Hammond is a village in St. Lawrence County, New York, United States. The population was 280 at the 2010 census. The village is named after an early landowner.

The Village of Hammond is near the center of the Town of Hammond at the western corner of the county.

== History ==

The original landowner of the town was Abijah Hammond. The village was formerly known as "Hammond Corners."

==Geography==
Hammond is located at (44.44815, -75.693318).

According to the United States Census Bureau, the village has a total area of 0.6 square mile (1.5 km^{2}), all land.

Hammond lies at the junction of County Road 6 (St. Lawrence Avenue/Lake Street) and New York State Route 37 (Main Street).

While bordering neither, the village is between the St.
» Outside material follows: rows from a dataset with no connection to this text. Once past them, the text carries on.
(* ===== verification/MultiDemo.v ===== *)
(** * A concrete run of a device with two tables

    The contract of tests/multi_table.rs: a device edits its todos and its
    notes, syncs both at the same time, and edits a todo while its sync is
    under way. The input of the witnesses of MultiTable and MultiTableLive. *)
From S2P Require Import Prelude RustStd Error Schema SchemaFacts Crdt Lww Payload Policy Replica.
From S2P Require Import State Feed Merge Demo MergeTheorems FeedTheorems.
From S2P Require Import Sqlite Client ClientFacts ClientInv ClientLocal ClientAck ClientDelta.
From S2P Require Import ClientScopes ClientOps ClientDemo ClientReplication SyncServer ClientSync.
From S2P Require Import ClientTotal ClientProgress LiveServer ClientTermination ClientInitTheorems.
From S2P Require Import SharedServer MultiTable MultiTableLive.

Section demo.
#[local] Existing Instance demo_json.
#[local] Existing Instance demo_debug.
#[local] Existing Instance demo_text.

Definition demo_full : list TableDef := [todos_table; notes_table].
Definition edge_new : EdgeDb := (edge_bind "device-a" edge_empty).2.
Definition note_values : gmap string CrdtValue := {[ "body" := VText "call home" ]}.
Definition op_note : client_op := OpInsert "note-1" note_values.

Lemma note_typed : op_typed notes_table op_note.
Proof.
  split.
  - intros name v Hv. apply plain_typed. revert name v Hv.
    change (map_Forall (λ _ v, plain_value v = true) note_values).
    apply (bool_decide_unpack _). by vm_compute.
  - intros name v Hv. apply plain_capturable. revert name v Hv.
    change (map_Forall (λ _ v, plain_sql v = true) (inserted_row notes_table note_values)).
    apply (bool_decide_unpack _). by vm_compute.
Qed.

Lemma todos_full : todos_table ∈ demo_full.
Proof. by left. Qed.
Lemma notes_full : notes_table ∈ demo_full.
Proof. by right; left. Qed.
Lemma demo_full_cases (P : TableDef → Prop) :
  P todos_table → P notes_table → ∀ t, t ∈ demo_full → P t.
Proof. intros ? ? t [->|[->|[]%not_elem_of_nil]%elem_of_cons]%elem_of_cons; done. Qed.
Lemma multi_tables t : t ∈ demo_full ++ [] → table_wf t.
Proof. revert t. apply demo_full_cases; [exact todos_table_wf|exact notes_table_wf]. Qed.
Lemma multi_apart : tables_apart (demo_full ++ []).
Proof.
  split.
  - apply (bool_decide_unpack _). by vm_compute.
  - intros t t' Ht Ht'. revert t Ht t' Ht'.
    apply (demo_full_cases (λ t, ∀ t', t' ∈ _ → _)); apply demo_full_cases; by apply (bool_decide_unpack _); vm_compute.
  - intros t t' Ht Ht'. revert t Ht t' Ht'.
    apply (demo_full_cases (λ t, ∀ t', t' ∈ _ → _)); apply demo_full_cases; by apply (bool_decide_unpack _); vm_compute.
  - exact (nd_triggers _ two_tables_distinct).
  - apply demo_full_cases; by apply (bool_decide_unpack _); vm_compute.
Qed.

(** ** The script, against any server *)
Section script.
Context {W : Type} `{srv : !∀ t, SyncServer t W}.
Abbreviation sys := (DeviceSys (W:=W)).

Definition run_edit_on (t : TableDef) (op : client_op) (s : sys) : sys :=
  set_edge (on_table t (run_op t op) (ds_edge s)).2 s.
Definition payload_or (r : Result SyncPayload) : SyncPayload :=
  match r with Ok p => p | Err _ => request_a end.
Definition start_sync (t : TableDef) (s : sys) : sys :=
  let res := on_table t (local_delta t) (ds_edge s) in
  set_flight t (Some (Outbound (payload_or res.1))) (set_edge res.2 s).
Definition sent_on (t : TableDef) (s : sys) : SyncPayload :=
  match ds_flight s !! td_name t with
  | Some (Outbound p) | Some (Answered p _) => p
  | None => request_a
  end.
Definition answer_on (t : TableDef) (s : sys) : Result SyncPayload * W :=
  srv_send (t:=t) "device-a" (sent_on t s) (ds_server s).
Definition receive_answer (t : TableDef) (s : sys) : sys :=
  set_flight t (Some (Answered (sent_on t s) (payload_or (answer_on t s).1)))
    (set_server (answer_on t s).2 s).
Definition answered_on (t : TableDef) (s : sys) : SyncPayload :=
  match ds_flight s !! td_name t with Some (Answered _ r) => r | _ => request_a end.
Definition finish_sync (t : TableDef) (s : sys) : sys :=
  set_flight t None
    (set_edge (on_table t (complete_sync t (sent_on t s) (answered_on t s)) (ds_edge s)).2 s).

(** When the steps succeed. *)
Definition can_start (t : TableDef) (s : sys) : bool :=
  is_ok (on_table t (local_delta t) (ds_edge s)).1 &&
  match ds_flight s !! td_name t with None => true | _ => false end.
Definition can_receive (t : TableDef) (s : sys) : bool :=
  is_ok (answer_on t s).1 &&
  match ds_flight s !! td_name t with Some (Outbound _) => true | _ => false end.
Definition can_finish (t : TableDef) (s : sys) : bool :=
  match ds_flight s !! td_name t with Some (Answered _ _) => true | _ => false end.

Abbreviation step := (device_step demo_full [] "device-a").

Lemma step_edit t op s :
  t ∈ demo_full → is_edit op = true → op_typed t op → step s (run_edit_on t op s).
Proof.
  intros Ht Hedit Htyped. unfold run_edit_on.
  destruct (on_table t (run_op t op) (ds_edge s)) as [res e'] eqn:Hop. by eapply ds_edit.
Qed.
Lemma step_start t s : t ∈ demo_full → can_start t s = true → step s (start_sync t s).
Proof.
  intros Ht [Hok Hnone]%andb_true_iff. unfold start_sync.
  destruct (on_table t (local_delta t) (ds_edge s)) as [[p|e] e'] eqn:Hop; [|done].
  eapply ds_delta; [done| |exact Hop]. by destruct (ds_flight s !! td_name t).
Qed.
Lemma step_receive t s :
  t ∈ demo_full → can_receive t s = true → srv_room (t:=t) (ds_server s) (sent_on t s) →
  step s (receive_answer t s).
Proof.
  intros Ht [Hok Hout]%andb_true_iff Hroom.
  assert (ds_flight s !! td_name t = Some (Outbound (sent_on t s))) as Hflight.
  { unfold sent_on. by destruct (ds_flight s !! td_name t) as [[]|]. }
  unfold receive_answer. destruct (answer_on t s) as [[r|e] w'] eqn:Hop; [|done].
  exact (ds_answer _ _ _ s t _ r w' Ht Hflight Hroom Hop).
Qed.
Lemma step_finish t s : t ∈ demo_full → can_finish t s = true → step s (finish_sync t s).
Proof.
  intros Ht Hans.
  assert (ds_flight s !! td_name t = Some (Answered (sent_on t s) (answered_on t s))) as Hflight.
  { unfold can_finish, sent_on, answered_on in *. by destruct (ds_flight s !! td_name t) as [[]|]. }
  unfold finish_sync. destruct (on_table t _ (ds_edge s)) as [res e'] eqn:Hop.
  exact (ds_complete _ _ _ s t _ _ res e' Ht Hflight Hop).
Qed.

(** A todo and a note; both syncs start; the answers come in the other
    order; the todo is ticked off before its own is processed. *)
Definition script_2 (s : sys) : sys :=
  run_edit_on notes_table op_note (run_edit_on todos_table op_insert s).
Definition script_4 (s : sys) : sys := start_sync notes_table (start_sync todos_table (script_2 s)).
Definition script_5 (s : sys) : sys := receive_answer notes_table (script_4 s).
Definition script_6 (s : sys) : sys := receive_answer todos_table (script_5 s).
Definition script_8 (s : sys) : sys :=
  run_edit_on todos_table op_check (finish_sync notes_table (script_6 s)).
Definition script (s : sys) : sys := finish_sync todos_table (script_8 s).
Definition script_ok (s : sys) : bool :=
  can_start todos_table (script_2 s) && can_start notes_table (start_sync todos_table (script_2 s)) &&
  can_receive notes_table (script_4 s) && can_receive todos_table (script_5 s) &&
  can_finish notes_table (script_6 s) && can_finish todos_table (script_8 s).

Lemma script_run s :
  script_ok s = true →
  srv_room (t:=notes_table) (ds_server (script_4 s)) (sent_on notes_table (script_4 s)) →
  srv_room (t:=todos_table) (ds_server (script_5 s)) (sent_on todos_table (script_5 s)) →
  rtc step s (script s).
Proof.
  unfold script_ok. rewrite !andb_true_iff. intros (((((C1 & C2) & C3) & C4) & C5) & C6) R1 R2.
  eapply rtc_l; [exact (step_edit todos_table op_insert s todos_full eq_refl insert_typed)|].
  eapply rtc_l; [exact (step_edit notes_table op_note _ notes_full eq_refl note_typed)|].
  eapply rtc_l; [exact (step_start todos_table _ todos_full C1)|].
  eapply rtc_l; [exact (step_start notes_table _ notes_full C2)|].
  eapply rtc_l; [exact (step_receive notes_table _ notes_full C3 R1)|].
  eapply rtc_l; [exact (step_receive todos_table _ todos_full C4 R2)|].
  eapply rtc_l; [exact (step_finish notes_table _ notes_full C5)|].
  eapply rtc_l; [exact (step_edit todos_table op_check _ todos_full eq_refl check_typed)|].
  exact (rtc_once _ _ (step_finish todos_table _ todos_full C6)).
Qed.
End script.

(** ** Against the reference servers *)
Abbreviation sys := (DeviceSys (W:=gmap string CrdtState)).
Definition multi_0 : sys :=
  {| ds_edge := edge_new;
     ds_server := <[ "todos" := state_b ]> {[ "notes" := CrdtState_new notes_table ]};
     ds_flight := ∅ |}.
Definition multi_9 : sys := script multi_0.

Lemma multi_start : device_start demo_full "device-a" multi_0.
Proof.
  split; [vm_compute; reflexivity| |done].
  apply demo_full_cases.
  - split; [exact state_b_wf|]. split; [by vm_compute|exact state_b_typed].
  - split; [apply CrdtState_new_wf|]. split; [by vm_compute|].
    intros k c Hc. exfalso. exact (lookup_empty_Some _ _ Hc).
Qed.

Lemma multi_run : rtc (device_step demo_full [] "device-a") multi_0 multi_9.
Proof.
  refine (script_run (srv := states_server) multi_0 _ _ _).
  - vm_compute. reflexivity.
  - vm_le.
  - vm_le.
Qed.

(** ** Syncing both tables *)
Definition multi_end : sys := (device_sync_all demo_full "device-a" multi_9).2.
Lemma multi_sync : device_sync_all demo_full "device-a" multi_9 = (Ok tt, multi_end).
Proof. vm_compute. reflexivity. Qed.

Lemma multi_quiet t : t ∈ demo_full → ds_flight multi_9 !! td_name t = None ∧ pages_left t multi_9.
Proof.
  revert t. apply demo_full_cases; split; by vm_compute.
Qed.

Definition demo_laws t (Ht : t ∈ demo_full) : SyncServerLaws t (gmap string CrdtState) :=
  states_server_laws t.

Lemma device_projects_witness :
  execution todos_table (edge_view todos_table (ds_edge multi_9)) (ds_server multi_9).
Proof.
  exact (device_projects demo_full [] "device-a" demo_laws demo_text_exact multi_tables multi_apart
    multi_0 multi_9 todos_table multi_start multi_run todos_full).
Defined.

Lemma device_converges_witness : table_synced notes_table multi_end.
Proof.
  destruct (device_converges demo_full [] "device-a" demo_laws demo_text_exact multi_tables multi_apart
    multi_0 multi_9 multi_end multi_start multi_run multi_quiet multi_sync) as [Hall _].
  exact (Hall notes_table notes_full).
Defined.

Definition multi_state : ClientState :=
  default {| cs_device_id := ""; cs_lamport := 0; cs_applying_remote := false |}
    (eg_state (ds_edge multi_9)).
Lemma multi_clock : clock_ready "device-a" 1000 2 (ds_edge multi_9) multi_state.
Proof. split; [by vm_compute|by vm_compute|vm_le]. Qed.

Lemma multi_table_ready t :
  t ∈ demo_full →
  table_ready "device-a" 128 1000 1000 2 t (edge_view t (ds_edge multi_9)) (ds_server multi_9).
Proof.
  revert t. apply demo_full_cases.
  all: split; [vm_le|vm_le|done| |split|vm_le|vm_le|vm_le|vm_le|apply Nat.ltb_lt; by vm_compute].
  all: first [apply demo_agree|apply demo_small]; apply (bool_decide_unpack _); vm_compute; exact I.
Qed.

Lemma device_sync_all_returns_witness :
  ∃ s', device_sync_all demo_full "device-a" multi_9 = (Ok tt, s') ∧
    ∀ t, t ∈ demo_full → table_synced t s'.
Proof.
  apply (device_sync_all_returns (shared_lives := states_shared_live demo_full)
    demo_full [] "device-a" demo_laws (λ t _, states_live_laws demo_json_total t) demo_text_exact multi_tables multi_apart 128 1000 1000
    ltac:(vm_le) ltac:(vm_le) ltac:(vm_le) ltac:(done) ltac:(vm_le)
    multi_0 multi_9 multi_state multi_start multi_run).
  - intros t Ht. by apply multi_quiet.
  - exact multi_clock.
  - exact multi_table_ready.
Defined.

(** ** The tables are coupled through the device clock

    The contract says that each table "synchronizes independently". With one
    reference server per table, another device moves the clock of the todos
    server up by a million, as one sync may; the device that syncs its todos
    takes that clock over, and the notes server, which has seen nothing,
    refuses the next sync of the notes - which would have been served before
    the todos were synced. *)
Definition request_far : SyncPayload :=
  demo_request "device-b" 1000000
    [demo_row [("title", demo_cell (VText "far") 1000000 "device-b")]] 0.
Definition far_0 : sys :=
  {| ds_edge := ds_edge multi_0;
     ds_server := <[ "todos" := (merge request_far "device-b" state_0).2 ]>
                  {[ "notes" := CrdtState_new notes_table ]};
     ds_flight := ∅ |}.
Definition far_1 : sys := run_edit_on notes_table op_note far_0.
Definition far_2 : sys := (device_sync "device-a" todos_table far_1).2.

Lemma shared_clock_refused :
  (device_sync "device-a" notes_table far_1).1 = Ok tt ∧
  (device_sync "device-a" todos_table far_1).1 = Ok tt ∧
  (device_sync "device-a" notes_table far_2).1 =
    Err (InvalidPayload "Lamport clock advances by more than the 1000000 per-sync limit").
Proof. split_and!; vm_compute; reflexivity. Qed.
End demo.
Lawrence River and Black Lake.

==Demographics==

As of the census of 2000, there were 302 people, 125 households, and 81 families residing in the village. The population density was 516.5 PD/sqmi. There were 144 housing units at an average density of 246.3 /sqmi. The racial makeup of the village was 98.68% White, 0.33% Native American, 0.33% Pacific Islander, and 0.66% from two or more races.

There were 125 households, out of which 32.8% had children under the age of 18 living with them, 52.0% were married couples living together, 9.6% had a female householder with no husband present, and 35.2% were non-families. 33.6% of all households were made up of individuals, and 16.8% had someone living alone who was 65 years of age or older. The average household size was 2.42 and the average family size was 3.11.
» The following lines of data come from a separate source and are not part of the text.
(* ===== verification/Postgres.v ===== *)
(** * The PostgreSQL tables of the sync server (src/server.rs, src/schema.rs)

    The relations [TableDef::postgres_schema] creates for one contract table,
    and what each statement of server.rs does to them. *)
From Stdlib Require Import SpecFloat.
From S2P Require Import Prelude RustStd Error Schema Crdt Policy Replica.

Local Open Scope loom_scope.

(** What PostgreSQL and its driver bring: the text of an error, the
    [gen_random_uuid()] of the n-th draw, the value a double has after a
    round trip through JSONB, and the collation of the database. *)
Class Pg_externals := {
  pg_message : string → string;
  gen_random_uuid : N → string;
  jsonb_real : f64 → f64;
  collate_le : string → string → Prop;
  collate_le_dec : RelDecision collate_le;
}.
#[export] Existing Instance collate_le_dec.

(** ** Relations *)
Record LogRow := { lr_value : CrdtValue; lr_lamport : Z; lr_device : string; lr_seq : Z }.
#[export] Instance LogRow_eq_dec : EqDecision LogRow.
Proof. solve_decision. Defined.

Record Lease := { ls_max_issued : Z; ls_token : string; ls_epoch : string; ls_last_seen : Z }.
#[export] Instance Lease_eq_dec : EqDecision Lease.
Proof. solve_decision. Defined.

Record AuditRow := {
  au_tenant : string;
  au_table : string;
  au_todo_id : string;
  au_column : string;
  au_device : string;
  au_outcome : string;
  au_reason : string;
  au_incoming_value : CrdtValue;
  au_incoming_lamport : Z;
  au_incoming_device : string;
  au_current_value : option CrdtValue;
  au_current_lamport : option Z;
  au_current_device : option string;
}.
#[export] Instance AuditRow_eq_dec : EqDecision AuditRow.
Proof. solve_decision. Defined.

(** Relations whose key starts with the tenant are indexed by it first.
    [pg_gap n] is how many numbers other sessions draw from the sequence
    between the draw of [n] and the next draw of the session that looks at the
    tables: the sequence is outside transactions, so a merge need not get
    consecutive numbers. *)
Record PgDb := {
  pg_state : gmap string Z;
  pg_rows : gmap string (gmap string (gmap string CrdtValue));
  pg_log : gmap string (gmap (string * string) LogRow);
  pg_sequence : Z;
  pg_gap : Z → N;
  pg_leases : gmap (string * string * string) Lease;
  pg_epoch : option string;
  pg_audit : list AuditRow;
  pg_uuids : N;
  pg_now : Z;
}.
Definition PgM (A : Type) : Type := stM PgDb SyncError A.

Definition set_state (m : gmap string Z) (db : PgDb) : PgDb :=
  {| pg_state := m; pg_rows := pg_rows db; pg_log := pg_log db; pg_sequence := pg_sequence db;
     pg_gap := pg_gap db;
     pg_leases := pg_leases db; pg_epoch := pg_epoch db; pg_audit := pg_audit db;
     pg_uuids := pg_uuids db; pg_now := pg_now db |}.
Definition set_rows (m : gmap string (gmap string (gmap string CrdtValue))) (db : PgDb) : PgDb :=
  {| pg_state := pg_state db; pg_rows := m; pg_log := pg_log db; pg_sequence := pg_sequence db;
     pg_gap := pg_gap db;
     pg_leases := pg_leases db; pg_epoch := pg_epoch db; pg_audit := pg_audit db;
     pg_uuids := pg_uuids db; pg_now := pg_now db |}.
Definition set_log (m : gmap string (gmap (string * string) LogRow)) (db : PgDb) : PgDb :=
  {| pg_state := pg_state db; pg_rows := pg_rows db; pg_log := m; pg_sequence := pg_sequence db;
     pg_gap := pg_gap db;
     pg_leases := pg_leases db; pg_epoch := pg_epoch db; pg_audit := pg_audit db;
     pg_uuids := pg_uuids db; pg_now := pg_now db |}.
Definition set_sequence (n : Z) (db : PgDb) : PgDb :=
  {| pg_state := pg_state db; pg_rows := pg_rows db; pg_log := pg_log db; pg_sequence := n;
     pg_gap := pg_gap db;
     pg_leases := pg_leases db; pg_epoch := pg_epoch db; pg_audit := pg_audit db;
     pg_uuids := pg_uuids db; pg_now := pg_now db |}.
Definition set_gap (g : Z → N) (db : PgDb) : PgDb :=
  {| pg_state := pg_state db; pg_rows := pg_rows db; pg_log := pg_log db; pg_sequence := pg_sequence db;
     pg_gap := g; pg_leases := pg_leases db; pg_epoch := pg_epoch db; pg_audit := pg_audit db;
     pg_uuids := pg_uuids db; pg_now := pg_now db |}.
Definition set_leases (m : gmap (string * string * string) Lease) (db : PgDb) : PgDb :=
  {| pg_state := pg_state db; pg_rows := pg_rows db; pg_log := pg_log db;
     pg_sequence := pg_sequence db;
     pg_gap := pg_gap db; pg_leases := m; pg_epoch := pg_epoch db;
     pg_audit := pg_audit db; pg_uuids := pg_uuids db; pg_now := pg_now db |}.
Definition set_epoch (e : option string) (db : PgDb) : PgDb :=
  {| pg_state := pg_state db; pg_rows := pg_rows db; pg_log := pg_log db;
     pg_sequence := pg_sequence db;
     pg_gap := pg_gap db; pg_leases := pg_leases db; pg_epoch := e;
     pg_audit := pg_audit db; pg_uuids := pg_uuids db; pg_now := pg_now db |}.
Definition set_audit (l : list AuditRow) (db : PgDb) : PgDb :=
  {| pg_state := pg_state db; pg_rows := pg_rows db; pg_log := pg_log db;
     pg_sequence := pg_sequence db;
     pg_gap := pg_gap db; pg_leases := pg_leases db; pg_epoch := pg_epoch db;
     pg_audit := l; pg_uuids := pg_uuids db; pg_now := pg_now db |}.
Definition set_uuids (n : N) (db : PgDb) : PgDb :=
  {| pg_state := pg_state db; pg_rows := pg_rows db; pg_log := pg_log db;
     pg_sequence := pg_sequence db;
     pg_gap := pg_gap db; pg_leases := pg_leases db; pg_epoch := pg_epoch db;
     pg_audit := pg_audit db; pg_uuids := n; pg_now := pg_now db |}.
Definition set_now (n : Z) (db : PgDb) : PgDb :=
  {| pg_state := pg_state db; pg_rows := pg_rows db; pg_log := pg_log db;
     pg_sequence := pg_sequence db;
     pg_gap := pg_gap db; pg_leases := pg_leases db; pg_epoch := pg_epoch db;
     pg_audit := pg_audit db; pg_uuids := pg_uuids db; pg_now := n |}.

Definition tenant_rows (tenant : string) (db : PgDb) : gmap string (gmap string CrdtValue) :=
  default ∅ (pg_rows db !! tenant).
Definition tenant_log (tenant : string) (db : PgDb) : gmap (string * string) LogRow :=
  default ∅ (pg_log db !! tenant).

(** The largest sequence number of a tenant: [COALESCE(MAX(seq), 0)]. *)
Definition max_seq (log : gmap (string * string) LogRow) : Z :=
  foldr (λ row m, Z.max (lr_seq row) m) 0%Z (bt_values log).

(** ** Values *)
Section values.
Context `{!Pg_externals}.

Definition pg_err {A} (what : string) : Result A := Err (Postgres (pg_message what)).

(** A text parameter: PostgreSQL's [TEXT] has no character zero. *)
Definition has_nul (s : string) : bool := existsb (λ b, b =? 0)%N (str_bytes s).
Definition bind_text (s : string) : Result string :=
  if has_nul s then pg_err "invalid byte sequence for encoding UTF8: 0x00" else Ok s.

(** [Json(value)] in a [JSONB] column. *)
Definition bind_json (v : CrdtValue) : Result CrdtValue :=
  match v with
  | VText s =>
    if has_nul s then pg_err "unsupported Unicode escape sequence" else Ok v
  | VReal r => Ok (VReal (jsonb_real r))
  | VNull | VInteger _ | VBoolean _ | VBlob _ => Ok v
  end.

(** The [clock_from_i64] and [clock_to_i64] of server.rs. *)
Definition pg_clock_from_i64 (clock : Z) : Result N :=
  match u64_try_from_i64 clock with
  | Some n => Ok n
  | None => invalid "negative clock stored in database"
  end.
Definition pg_clock_to_i64 (clock : N) : Result Z := ok_or (i64_try_from_u64 clock) ClockOverflow.

(** [postgres_default] as a value. *)
Definition pg_default (ty : ColumnType) : CrdtValue :=
  match ty with
  | TText => VText ""
  | TInteger => VInteger 0
  | TReal => VReal (S754_zero false)
  | TBoolean => VBoolean false
  end.

(** [nextval('loomabase_seq')]: past the numbers of other sessions. *)
Definition draw_after (gap : Z → N) (n : Z) : Z := (n + Z.of_N (gap n) + 1)%Z.
Definition next_number (db : PgDb) : Z := draw_after (pg_gap db) (pg_sequence db).
Definition nextval : PgM Z :=
  db <-- st_get ;;
  if (next_number db <=? i64_max)%Z
  then st_modify (set_sequence (next_number db)) ;;; st_ret (next_number db)
  else st_lift (pg_err "nextval: reached maximum value of sequence").

(** [gen_random_uuid()::text] *)
Definition draw_uuid : PgM string :=
  db <-- st_get ;;
  st_modify (set_uuids (pg_uuids db + 1)) ;;;
  st_ret (gen_random_uuid (pg_uuids db)).
End values.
In the village, the population was spread out, with 30.5% under the age of 18, 4.3% from 18 to 24, 26.2% from 25 to 44, 20.5% from 45 to 64, and 18.5% who were 65 years of age or older. The median age was 37 years. For every 100 females, there were 85.3 males. For every 100 females age 18 and over, there were 81.0 males.
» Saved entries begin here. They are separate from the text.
Record snapshot := {
  sn_rows : gmap string (gmap string CrdtColumn);
  sn_bytes : N;
  sn_cells : N;
}.
Definition server_snapshot_cell (acc : snapshot) (e : (string * string) * LogRow)
  : Result snapshot :=
  let '(key, row) := e in
  let cells := (sn_cells acc + 1)%N in
  if (MAX_PAYLOAD_CELLS <? cells)%N
  then invalid ("partial replica snapshot exceeds the " +:+ pretty MAX_PAYLOAD_CELLS +:+
                " cell limit")
  else
    column ← decode_log row;
    cell_bytes ← feed_cell_bytes key column;
    let bytes := (sn_bytes acc + cell_bytes)%N in
    if (MAX_RESPONSE_BYTES <? bytes)%N
    then invalid ("partial replica snapshot exceeds the " +:+ pretty MAX_RESPONSE_BYTES +:+
                  "-byte limit")
    else Ok {| sn_rows := row_insert (sn_rows acc) key.1 key.2 column;
               sn_bytes := bytes; sn_cells := cells |}.

Definition merge_partial_replica_with_security (r : PartialReplicaRequest)
    (device tenant : string) (security : SyncSecurity) : PgM PartialReplicaResponse :=
  st_lift (request_validate r t device) ;;;
  sync <-- merge_crdt_states_with_security (prq_sync r) device tenant security ;;
  st_lift (for_each bind_predicate (predicates (interest r))) ;;;
  st_lift (for_each bind_parameter (predicates (interest r))) ;;;
  db <-- st_get ;;
  let members := select_members (interest r) (tenant_rows tenant db) in
  st_lift (if (limit (interest r) <? N.of_nat (length members))%N
           then invalid ("partial replica scope exceeds its declared limit of " +:+
                         pretty (limit (interest r)) +:+
                         " rows; narrow the interest or increase the limit")
           else Ok tt) ;;;
  st_lift (validate_member_ids members) ;;;
  snap <-- st_lift (foldM server_snapshot_cell {| sn_rows := ∅; sn_bytes := 0; sn_cells := 0 |}
                      (match members with
                       | [] => []
                       | _ => select_snapshot members (tenant_log tenant db)
                       end)) ;;
  let evicted := filter (λ row_id, binary_search members row_id = false) (known_member_ids r) in
  let response :=
    {| prs_scope_id := prq_scope_id r;
       prs_scope_version := prq_scope_version r;
       member_ids := members;
       evicted_row_ids := evicted;
       prs_sync := with_snapshot (row_changes (sn_rows snap)) sync |} in
  st_lift (response_validate response t) ;;;
  st_ret response.

Definition merge_partial_replica (r : PartialReplicaRequest) (device tenant : string)
  : PgM PartialReplicaResponse :=
  merge_partial_replica_with_security r device tenant SyncSecurity_default.

(** ** Maintenance *)

(** [DELETE FROM loomabase_cursor_lease WHERE last_seen_at < now - secs]; the
    number of rows it affected. *)
Definition expire_cursor_leases (inactive_for : N) : PgM nat :=
  seconds <-- st_lift (ok_or (i64_try_from_u64 inactive_for)
                         (InvalidPayload "lease TTL is too large")) ;;
  db <-- st_get ;;
  let kept := filter (λ e : (string * string * string) * Lease,
                        ¬ (ls_last_seen e.2 < pg_now db - seconds)%Z) (pg_leases db) in
  st_modify (set_leases kept) ;;;
  st_ret (size (pg_leases db) - size kept)%nat.

Definition rotate_server_epoch : PgM string :=
  transactional (
    db <-- st_get ;;
    match pg_epoch db with
    | None => st_lift (pg_err "no rows returned")
    | Some _ =>
      epoch <-- draw_uuid ;;
      st_modify (set_epoch (Some epoch)) ;;;
      st_modify (set_leases ∅) ;;;
      st_ret epoch
    end).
The median income for a household in the village was $22,159, and the median income for a family was $25,313. Males had a median income of $35,625 versus $23,750 for females. The per capita income for the village was $12,399. About 11.8% of families and 15.0% of the population were below the poverty line, including 11.1% of those under the age of eighteen and 17.2% of those 65 or over.

Historical population
| Census | Pop. | Note | %± |
| 1910 | 404 |  | — |
| 1920 | 409 |  | 1.2% |
| 1930 | 364 |  | −11.0% |
| 1940 | 323 |  | −11.3% |
| 1950 | 329 |  | 1.9% |
| 1960 | 314 |  | −4.6% |
| 1970 | 273 |  | −13.1% |
| 1980 | 271 |  | −0.7% |
| 1990 | 270 |  | −0.4% |
| 2000 | 302 |  | 11.9% |
| 2010 | 280 |  | −7.3% |
| 2020 | 273 |  | −2.5% |
U.S. Decennial Census

==Education==
The village is in the Hammond Central School District.